Глава 79. Как чахнет половина зимних деревьев

Человеческий век короток, но не в этом даже беда. Она в другом: трудно посчитать, как прожить его лучше, эффективнее. Чем больше у тебя дней, тем больше ты свершишь, однако же поступки тоже друг другу неравны. Что если человек умер в юности, но успел перед тем отыскать лекарство, способное спасти тысячи чужих жизней, или собственноручно убил тирана? Или наоборот: дотянул до годов преклонных, оставил десяток детей и внуков, своим трудом обеспечил им безбедную будущность. Как одно с другим сравнить, взвесить?
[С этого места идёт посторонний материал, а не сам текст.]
(* ===== verification/VoteGraph.v ===== *)
(** * The vote graph

    Models [src/src/verification/finality/vote_graph.hpp] and
    [vote_graph/vote_graph_impl.cpp]: the blocks that were voted for, each with
    the blocks between it and the next one above it, and the weight of the votes
    at or below it.

    The chain is the interface [Chain] of [chain.hpp].  The order in which the
    set of heads is visited is a parameter.  A failed assertion and an exception
    of [unordered_map::at] are [undefined_behaviour].  Walks upwards and the
    search for a descendent have the number of entries as fuel, the search for
    the merge point the length of the edges.  The condition of a search can read
    a weight out of range, so that it is an outcome. *)

From S2P Require Import Prelude Scale Votes.

Open Scope Z_scope.

(** [getAncestry base block]: the blocks from the parent of [block] up to, and
    without, [base]; an error when [block] is not below [base]. *)
Class Chain : Type := { getAncestry : bytes -> bytes -> outcome (list bytes) }.

Module VoteGraphImpl.

Record Entry : Type := mkEntry {
  number : Z;
  ancestors : list bytes;
  descendents : list bytes;
  cumulative_vote : VoteWeight.t
}.

Definition new_entry (n : Z) : Entry := mkEntry n [] [] (VoteWeight.create VoteWeight.kMaxNumberOfVoters).

Definition set_ancestors (l : list bytes) (e : Entry) : Entry := mkEntry (number e) l (descendents e) (cumulative_vote e).
Definition set_descendents (l : list bytes) (e : Entry) : Entry := mkEntry (number e) (ancestors e) l (cumulative_vote e).
Definition add_vote (w : VoteWeight.t) (e : Entry) : Entry :=
  mkEntry (number e) (ancestors e) (descendents e) (VoteWeight.add (cumulative_vote e) w).

Definition getAncestorBlockBy (n : Z) (e : Entry) : option bytes :=
  if number e <=? n then None else ancestors e !! Z.to_nat (number e - n - 1).

Definition inDirectAncestry (e : Entry) (hash : bytes) (n : Z) : bool :=
  bool_decide (getAncestorBlockBy n e = Some hash).

Record t : Type := mk {
  base_ : BlockInfo;
  entries_ : gmap bytes Entry;
  heads_ : gset bytes
}.

Definition create (base : BlockInfo) : t :=
  mk base {[block_hash base := new_entry (block_number base)]} {[block_hash base]}.

Definition set_entries (m : gmap bytes Entry) (s : t) : t := mk (base_ s) m (heads_ s).

Definition at_ (h : bytes) (m : gmap bytes Entry) : outcome Entry := ok_or undefined_behaviour (m !! h).

Section graph.
Context `{Chain}.
Variable order : gset bytes -> list bytes.

(** *** Where a block is *)

(** The inner loop of [findContainingNodes], from one head upwards. *)
Fixpoint walk (fuel : nat) (m : gmap bytes Entry) (block : BlockInfo) (current : bytes)
    (found : gset bytes * list bytes) : outcome (gset bytes * list bytes) :=
  let '(visited, containing) := found in
  match m !! current with
  | None => Ok found
  | Some active =>
      if decide (current ∈ visited) then Ok found else
      let visited := {[current]} ∪ visited in
      match getAncestorBlockBy (block_number block) active with
      | Some h => Ok (visited, if decide (h = block_hash block) then containing ++ [current] else containing)
      | None =>
          match last (ancestors active) with
          | None => Ok (visited, containing)
          | Some parent =>
              match fuel with
              | O => Err out_of_fuel
              | S fuel' => walk fuel' m block parent (visited, containing)
              end
          end
      end
  end.

Fixpoint walk_heads (m : gmap bytes Entry) (block : BlockInfo) (l : list bytes) (found : gset bytes * list bytes)
    : outcome (list bytes) :=
  match l with
  | [] => Ok found.2
  | head :: l' => found' ← walk (size m) m block head found; walk_heads m block l' found'
  end.

Definition findContainingNodes (block : BlockInfo) (s : t) : outcome (option (list bytes)) :=
  if decide (is_Some (entries_ s !! block_hash block)) then Ok None else
  containing ← walk_heads (entries_ s) block (order (heads_ s)) (∅, []);
  Ok (Some containing).

(** *** Inserting a vote *)

(** The first block of the ancestry that has an entry. *)
Fixpoint first_entry (m : gmap bytes Entry) (l : list bytes) (i : nat) : option nat :=
  match l with
  | [] => None
  | h :: l' => match m !! h with Some _ => Some i | None => first_entry m l' (S i) end
  end.

Definition append (block : BlockInfo) : act t (outcome unit) :=
  s ← gets (fun s => s);
  TRY ancestry ← mret (getAncestry (block_hash (base_ s)) (block_hash block));
  let ancestry := ancestry ++ [block_hash (base_ s)] in
  let found := first_entry (entries_ s) ancestry 0 in
  let ancestorIndex := default 0%nat found in
  ancestorHash ← lift (ok_or undefined_behaviour (ancestry !! ancestorIndex));
  let m := match found with
           | Some _ => alter (fun e => set_descendents (descendents e ++ [block_hash block]) e) ancestorHash (entries_ s)
           | None => entries_ s
           end in
  let newEntry := set_ancestors (take (S ancestorIndex) ancestry) (new_entry (block_number block)) in
  let m := match m !! block_hash block with Some _ => m | None => <[block_hash block := newEntry]> m end in
  modify (fun s => mk (base_ s) m ({[block_hash block]} ∪ (heads_ s ∖ {[ancestorHash]})));;
  mret (Ok tt).

(** The loop of [introduceBranch]; [prev] is [None] until the first round. *)
Fixpoint branch_loop (ancestor : BlockInfo) (l : list bytes) (m : gmap bytes Entry) (newEntry : Entry)
    (prev : option (option bytes)) : outcome (gmap bytes Entry * Entry * option bytes) :=
  match l with
  | [] => Ok (m, newEntry, default None prev)
  | descendent :: l' =>
      e ← at_ descendent m;
      if negb (inDirectAncestry e (block_hash ancestor) (block_number ancestor)) then Err undefined_behaviour else
      let offset_size := Z.to_nat (number e - block_number ancestor) in
      if decide (length (ancestors e) <= offset_size)%nat then Err undefined_behaviour else
      let '(newEntry, prev) :=
        match prev with
        | None => (set_ancestors (drop offset_size (ancestors e)) newEntry, Some (last (ancestors e)))
        | Some p => (newEntry, Some p)
        end in
      let m := <[descendent := set_ancestors (take offset_size (ancestors e)) e]> m in
      let newEntry := add_vote (cumulative_vote e) (set_descendents (descendents newEntry ++ [descendent]) newEntry) in
      branch_loop ancestor l' m newEntry prev
  end.

Definition introduceBranch (l : list bytes) (ancestor : BlockInfo) : act t unit :=
  m ← gets entries_;
  r ← lift (branch_loop ancestor l m (new_entry (block_number ancestor)) None);
  let '(m, newEntry, prevAncestorOpt) := r in
  m ← lift (match prevAncestorOpt with
            | None => Ok m
            | Some prev =>
                e ← at_ prev m;
                Ok (<[prev := set_descendents
                       (filter (fun h => h ∉ descendents newEntry) (descendents e) ++ [block_hash ancestor]) e]> m)
            end);
  modify (set_entries (match m !! block_hash ancestor with Some _ => m | None => <[block_hash ancestor := newEntry]> m end)).

(** The loop that adds the weight to the block and to everything above it. *)
Fixpoint add_upwards (fuel : nat) (w : VoteWeight.t) (inspectingHash : bytes) (m : gmap bytes Entry)
    : outcome (gmap bytes Entry) :=
  match fuel with
  | O => Err out_of_fuel
  | S fuel' =>
      e ← at_ inspectingHash m;
      let m := <[inspectingHash := add_vote w e]> m in
      match last (ancestors e) with
      | None => Ok m
      | Some parent => add_upwards fuel' w parent m
      end
  end.

(** The first part of [insert]: the block gets an entry. *)
Definition ensure_entry (block : BlockInfo) : act t (outcome unit) :=
  s ← gets (fun s => s);
  containingOpt ← lift (findContainingNodes block s);
  match containingOpt with
  | Some [] => append block
  | Some containing => introduceBranch containing block;; mret (Ok tt)
  | None => mret (Ok tt)
  end.

Definition insert (block : BlockInfo) (voteWeight : VoteWeight.t) : act t (outcome unit) :=
  TRY _ ← ensure_entry block;
  m ← gets entries_;
  m ← lift (add_upwards (size m) voteWeight (block_hash block) m);
  modify (set_entries m);;
  mret (Ok tt).

Definition insert_vote (v : Vote) (voteWeight : VoteWeight.t) : act t (outcome unit) := insert (block_info v) voteWeight.

(** *** Moving the base *)

Definition adjustBase (ancestry_proof : list bytes) : act t unit :=
  s ← gets (fun s => s);
  match last ancestry_proof with
  | None => mret tt
  | Some new_hash =>
      if block_number (base_ s) <? Z.of_nat (length ancestry_proof) then mret tt else
      old ← lift (at_ (block_hash (base_ s)) (entries_ s));
      let m := <[block_hash (base_ s) := set_ancestors (ancestors old ++ ancestry_proof) old]> (entries_ s) in
      let new_number := block_number (base_ s) - Z.of_nat (length ancestry_proof) in
      let newEntry := mkEntry new_number [] [block_hash (base_ s)] (cumulative_vote old) in
      modify (fun s => mk (mkInfo new_number new_hash) (<[new_hash := newEntry]> m) (heads_ s))
  end.

(** *** The block to vote for *)

Section ghost.
Variable condition : VoteWeight.t -> outcome bool.
Variable comparator : VoteWeight.t -> VoteWeight.t -> bool.

(** The inner loop of [ghostFindMergePoint]. *)
Fixpoint merge_step (m : gmap bytes Entry) (n : Z) (l : list bytes)
    (blocks : gmap bytes VoteWeight.t) (best : option (bytes * VoteWeight.t))
    : outcome (gmap bytes VoteWeight.t * option (bytes * VoteWeight.t)) :=
  match l with
  | [] => Ok (blocks, best)
  | d_node :: l' =>
      e ← at_ d_node m;
      match getAncestorBlockBy n e with
      | None => merge_step m n l' blocks best
      | Some d_block =>
          match blocks !! d_block with
          | None => merge_step m n l' (<[d_block := cumulative_vote e]> blocks) best
          | Some w =>
              let w' := VoteWeight.add w (cumulative_vote e) in
              let better := match best with None => true | Some (_, b) => comparator b w' end in
              c ← condition w';
              merge_step m n l' (<[d_block := w']> blocks) (if c && better then Some (d_block, w') else best)
          end
      end
  end.

(** Keeps the descendents above which the block is. *)
Fixpoint keep_above (m : gmap bytes Entry) (hash : bytes) (n : Z) (l : list bytes) : outcome (list bytes) :=
  match l with
  | [] => Ok []
  | d :: l' =>
      e ← at_ d m;
      rest ← keep_above m hash n l';
      Ok (if inDirectAncestry e hash n then d :: rest else rest)
  end.

Fixpoint merge_loop (fuel : nat) (m : gmap bytes Entry) (base_number offset best_number : Z) (l : list bytes)
    (blocks : gmap bytes VoteWeight.t) (hashes : list bytes) : outcome (list bytes * Z) :=
  match fuel with
  | O => Err out_of_fuel
  | S fuel' =>
      let offset := offset + 1 in
      r ← merge_step m (u64 (base_number + offset)) l blocks None;
      match r.2 with
      | None => Ok (hashes, best_number)
      | Some (new_best, _) =>
          let best_number := u64 (best_number + 1) in
          l' ← keep_above m new_best best_number l;
          merge_loop fuel' m base_number offset best_number l' ∅ (hashes ++ [new_best])
      end
  end.

Definition edges (m : gmap bytes Entry) : nat := map_fold (fun _ e n => (length (ancestors e) + n)%nat) 0%nat m.

Definition ghostFindMergePoint (active_node_hash : bytes) (active_node : Entry) (force_constrain : option BlockInfo)
    (m : gmap bytes Entry) : outcome (list bytes * Z) :=
  l ← match force_constrain with
      | None => Ok (descendents active_node)
      | Some b => keep_above m (block_hash b) (block_number b) (descendents active_node)
      end;
  merge_loop (S (edges m)) m (number active_node) 0 (number active_node) l ∅ [active_node_hash].

(** The loop over the descendents of one entry in [findGhost]. *)
Fixpoint ghost_step (m : gmap bytes Entry) (constrain : option BlockInfo) (l : list bytes)
    (node_key : bytes) (active_node : Entry) (queue : list Entry) : outcome (bytes * Entry * list Entry) :=
  match l with
  | [] => Ok (node_key, active_node, queue)
  | h :: l' =>
      e ← at_ h m;
      let skip := match constrain with
                  | Some b => negb (inDirectAncestry e (block_hash b) (block_number b))
                  | None => false
                  end in
      if skip then ghost_step m constrain l' node_key active_node queue else
      c ← condition (cumulative_vote e);
      if c && (number active_node <=? number e) then ghost_step m constrain l' h e (queue ++ [e])
      else ghost_step m constrain l' node_key active_node queue
  end.

Fixpoint ghost_loop (fuel : nat) (m : gmap bytes Entry) (constrain : option BlockInfo) (queue : list Entry)
    (node_key : bytes) (active_node : Entry) : outcome (bytes * Entry) :=
  match queue with
  | [] => Ok (node_key, active_node)
  | e :: rest =>
      match fuel with
      | O => Err out_of_fuel
      | S fuel' =>
          r ← ghost_step m constrain (descendents e) node_key active_node rest;
          let '(node_key, active_node, queue) := r in
          ghost_loop fuel' m None queue node_key active_node
      end
  end.

(** After the first round the search is not constrained any more, and neither
    is the search for the merge point. *)
Definition findGhost (current_best : option BlockInfo) (s : t) : outcome (option BlockInfo) :=
  let m := entries_ s in
  start ← match current_best with
          | None => Ok (Some (block_hash (base_ s), None))
          | Some b =>
              containingOpt ← findContainingNodes b s;
              match containingOpt with
              | Some [] => Ok None
              | Some (c :: _) =>
                  e ← at_ c m;
                  key ← ok_or undefined_behaviour (last (ancestors e));
                  Ok (Some (key, Some b))
              | None => Ok (Some (block_hash b, None))
              end
          end;
  match start with
  | None => Ok None
  | Some (node_key, constrain) =>
      active_node ← at_ node_key m;
      c ← condition (cumulative_vote active_node);
      if negb c then Ok None else
      r ← ghost_loop (S (size m)) m constrain [active_node] node_key active_node;
      sub ← ghostFindMergePoint r.1 r.2 None m;
      Ok (match last sub.1 with None => None | Some h => Some (mkInfo sub.2 h) end)
  end.

(** The walk of [findAncestor] up to an entry that fulfils the condition. *)
Fixpoint ancestor_loop (fuel : nat) (m : gmap bytes Entry) (node_key : bytes) (canonical active : Entry)
    : outcome (option (bytes * Entry * Entry)) :=
  c ← condition (cumulative_vote active);
  if (c : bool) then Ok (Some (node_key, canonical, active)) else
  match last (ancestors active) with
  | None => Ok None
  | Some parent =>
      match fuel with
      | O => Err out_of_fuel
      | S fuel' => e ← at_ parent m; ancestor_loop fuel' m parent active e
      end
  end.

(** Every hash of the subchain is looked for at the number of the last one. *)
Definition findAncestor (block : BlockInfo) (s : t) : outcome (option BlockInfo) :=
  let m := entries_ s in
  let search key canonical :=
    active ← at_ key m;
    r ← ancestor_loop (size m) m key canonical active;
    match r with
    | None => Ok None
    | Some (key, canonical, active) =>
        sub ← ghostFindMergePoint key active None m;
        Ok (match filter (fun h => inDirectAncestry canonical h sub.2 = true) (reverse sub.1) with
            | [] => None
            | h :: _ => Some (mkInfo sub.2 h)
            end)
    end in
  nodesOpt ← findContainingNodes block s;
  match nodesOpt with
  | None =>
      e ← at_ (block_hash block) m;
      c ← condition (cumulative_vote e);
      if (c : bool) then Ok (Some block) else
      match last (ancestors e) with
      | None => Ok None
      | Some key => search key e
      end
  | Some [] => Ok None
  | Some (c :: _) =>
      e ← at_ c m;
      key ← ok_or undefined_behaviour (last (ancestors e));
      search key e
  end.

End ghost.
End graph.
End VoteGraphImpl.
От подобных мыслей у Коленвала начинали ныть зубы, и это раздражало.

Веня прожил жизнь поразительно пустую и бессмысленную. Оскопист из салона, чей предел — чужие утехи да забавы. Неспособный зачать ребёнка. Неспособный даже нормально питаться. Ничего, кроме щебетания и досуга, не умеющий и ничему не желающий учиться.
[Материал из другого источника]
Lemma add_upwards_spec B fuel w x m : graph_shape B m -> is_Some (m !! x) -> (entries_above m x <= fuel)%nat ->
  exists m', add_upwards fuel w x m = Ok m' /\ weighted w x m m'.
Proof.
  revert x m. induction fuel as [|fuel IH]; intros x m Hs [e He] Hf.
  { unfold entries_above in Hf. rewrite filter_cons_True in Hf by (rewrite He; eauto). cbn in Hf. lia. }
  cbn [add_upwards]. unfold at_. rewrite He. cbn.
  set (m1 := <[x := add_vote w e]> m).
  assert (Hs1 : same_shape m m1 /\ same_shape m1 m).
  { split; intros h e' He'; (destruct (decide (h = x)) as [->|Hn]; unfold m1 in *).
    - rewrite lookup_insert_eq in He'. injection He' as <-. by exists e.
    - rewrite lookup_insert_ne in He' by done. by exists e'.
    - rewrite lookup_insert_eq. eexists. split; [done|]. by simplify_eq.
    - rewrite lookup_insert_ne by done. by exists e'. }
  assert (Hnoself : forall p, p ∈ anc x -> ~ descends x p) by (intros p Hp%num_lt Hd%num_le; lia).
  destruct (last (ancestors e)) as [p|] eqn:Hp.
  - destruct (parent_above B m Hs x e p He Hp) as (Hpm & Hpx & _).
    destruct (IH p m1) as (m' & -> & Hw').
    + apply (shape_same B m); [apply Hs1|apply Hs1|done].
    + destruct Hpm as [ep Hep]. destruct (proj2 Hs1 p ep Hep) as (ep' & ? & _). eauto.
    + rewrite (entries_above_same m m1) by apply Hs1. rewrite (entries_above_parent B m x e p Hs He Hp) in Hf. lia.
    + exists m'. split; [done|]. intros u. rewrite (Hw' u). destruct (decide (u = x)) as [->|Hn].
      * rewrite decide_False by (by apply Hnoself). rewrite decide_True by (by left). unfold m1. by rewrite lookup_insert_eq, He.
      * unfold m1. rewrite lookup_insert_ne by done. destruct (m !! u) as [eu|] eqn:Hu; [|by repeat case_decide].
        assert (Hiff : descends u p <-> descends u x).
        { split; [intros Hd; eapply descends_trans; [done|by right]|]. intros Hd.
          destruct (above_cases B m Hs x e u He ltac:(eauto) Hd) as [?|(q & Hq & ?)]; [done|congruence]. }
        destruct (decide (descends u p)), (decide (descends u x)); tauto.
  - eexists. split; [done|]. intros u. destruct (decide (u = x)) as [->|Hn].
    + rewrite decide_True by (by left). unfold m1. by rewrite lookup_insert_eq, He.
    + unfold m1. rewrite lookup_insert_ne by done. destruct (m !! u) as [eu|] eqn:Hu; [|by case_decide].
      rewrite decide_False; [done|]. intros Hd.
      destruct (above_cases B m Hs x e u He ltac:(eauto) Hd) as [?|(q & Hq & ?)]; [done|congruence].
Qed.

Lemma counted_weighted m m' votes x w : weighted w x m m' -> is_Some (m !! x) -> small w ->
  counted m votes -> counted m' (votes ++ [(x, w)]).
Proof.
  intros Hw Hx Hsm [Hc He Hs]. destruct (weighted_same w x m m' Hw) as [Hs1 Hs2].
  assert (Hk : forall h, is_Some (m !! h) -> is_Some (m' !! h)) by (intros h [e (e' & ? & _)%Hs2]; eauto).
  split.
  - intros h e' He'. unfold votes_below. rewrite filter_app, fmap_app. rewrite (Hw h) in He'.
    rewrite filter_cons, filter_nil. cbn [fst]. case_decide as Hd.
    + apply fmap_Some in He' as (e & Hm & ->). cbn. rewrite tally_snoc, (Hc h e Hm). done.
    + cbn. rewrite app_nil_r. by apply Hc.
  - intros v [Hv| ->%list_elem_of_singleton]%elem_of_app; [by apply Hk, He|by apply Hk].
  - intros v [Hv| ->%list_elem_of_singleton]%elem_of_app; [by apply Hs|done].
Qed.

End weights.

Section inserting.
Context `{Ancestry}.
Implicit Types (s : t) (votes : list (bytes * VoteWeight.t)).

(** ** Appending *)

Lemma first_entry_spec m l i : (exists q, q ∈ l /\ is_Some (m !! q)) ->
  exists l1 q l2, l = l1 ++ q :: l2 /\ first_entry m l i = Some (i + length l1)%nat /\ is_Some (m !! q) /\
    forall y, y ∈ l1 -> m !! y = None.
Proof.
  revert i. induction l as [|h l IH]; intros i (q & Hq & Hm); [by apply elem_of_nil in Hq|]. cbn.
  destruct (m !! h) as [e|] eqn:E.
  - exists [], h, l. cbn. rewrite Nat.add_0_r. split_and!; [done|done|by rewrite E|by intros y ?%elem_of_nil].
  - apply elem_of_cons in Hq as [->|Hq]; [rewrite E in Hm; by destruct Hm|].
    destruct (IH (S i) ltac:(eauto)) as (l1 & q' & l2 & -> & -> & Hq' & Hl). exists (h :: l1), q', l2.
    split_and!; [done|cbn; f_equal; lia|done|]. intros y [->|Hy]%elem_of_cons; [done|by apply Hl].
Qed.

(** ** Introducing a branch *)

(** The edge of an entry around a block on it. *)
Lemma edge_around B m x d e : graph_shape B m -> m !! x = None -> m !! d = Some e -> x ∈ ancestors e ->
  exists l1 l2, ancestors e = l1 ++ x :: l2 /\ Z.to_nat (number e - num x) = S (length l1) /\ l2 <> [] /\
    edge_ok m x l2 /\ inDirectAncestry e x (num x) = true.
Proof.
  intros Hs Hx Hd Hin. assert (HdB : d <> B).
  { intros ->. rewrite (entry_base B m Hs e Hd) in Hin. by apply elem_of_nil in Hin. }
  destruct (entry_edge B m Hs d e Hd HdB) as [(l & q & rest & E & Ea & Hq & Hl)].
  assert (Hxq : x <> q) by (intros ->; rewrite Hx in Hq; by destruct Hq).
  assert (Hxl : x ∈ l) by (rewrite E in Hin; set_solver). apply list_elem_of_split in Hxl as (l1 & l2 & ->).
  exists l1, (l2 ++ [q]). rewrite <- (assoc_L (++)) in Ea. cbn in Ea.
  split_and!; [by rewrite E, <- (assoc_L (++))| |by destruct l2| |].
  - rewrite (entry_number B m Hs d e Hd), (num_suffix _ _ _ _ Ea). lia.
  - split. exists l2, q, rest. split_and!; [done|by rewrite (anc_suffix _ _ _ _ Ea)|done|]. intros y Hy. apply Hl. set_solver.
  - apply bool_decide_eq_true. by apply (ancestor_by_number B m Hs d e (num x) x Hd).
Qed.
Один только осмысленный поступок в жизни совершил да с тем и умер. И как его теперь оценить? Как к нему относиться?

И почему организацию похорон взвалил на себя Коленвал?

Людей пришло немало, для столь долгого пути за гробом — так и вовсе аншлаг. Революционный Комитет был в полном составе, за исключением Хикеракли и Драмина, отбывших накануне с непонятной поспешностью. Все четыре генерала — при парадной форме, как и солдаты, несколько неловко несшие караул. Господин Пржеславский стоял в окружении других лиц из Академии; над ними возвышался цилиндр мистера Фрайда. Нескольких преподавателей из родной Корабелки Коленвал обошёл по дуге — как назло, явились самые бестолковые, вечно не согласные с тем, что вверенные им студенты способны к самостоятельности мысли, и вечно же не готовые принимать отчётные проекты досрочно, будто не сделать вовсе для студента лучше, чем сделать быстро. Зато он был рад повстречать кое-кого из Союза Промышленников: угроза осады за несколько дней научила членов Союза тому, в чём бессильны были увещевания, — держаться друг за друга и оказывать всамделишную поддержку, совместно болеть за улучшение всей ситуации. Немногочисленных аристократов Коленвал по имени не знал — за исключением четы Туралеевых, конечно. И купеческие семьи он не знал, но по разговорам понял, что здесь как минимум Мальвины и Ивины; ещё пришли родители Приблева и не пришёл его брат.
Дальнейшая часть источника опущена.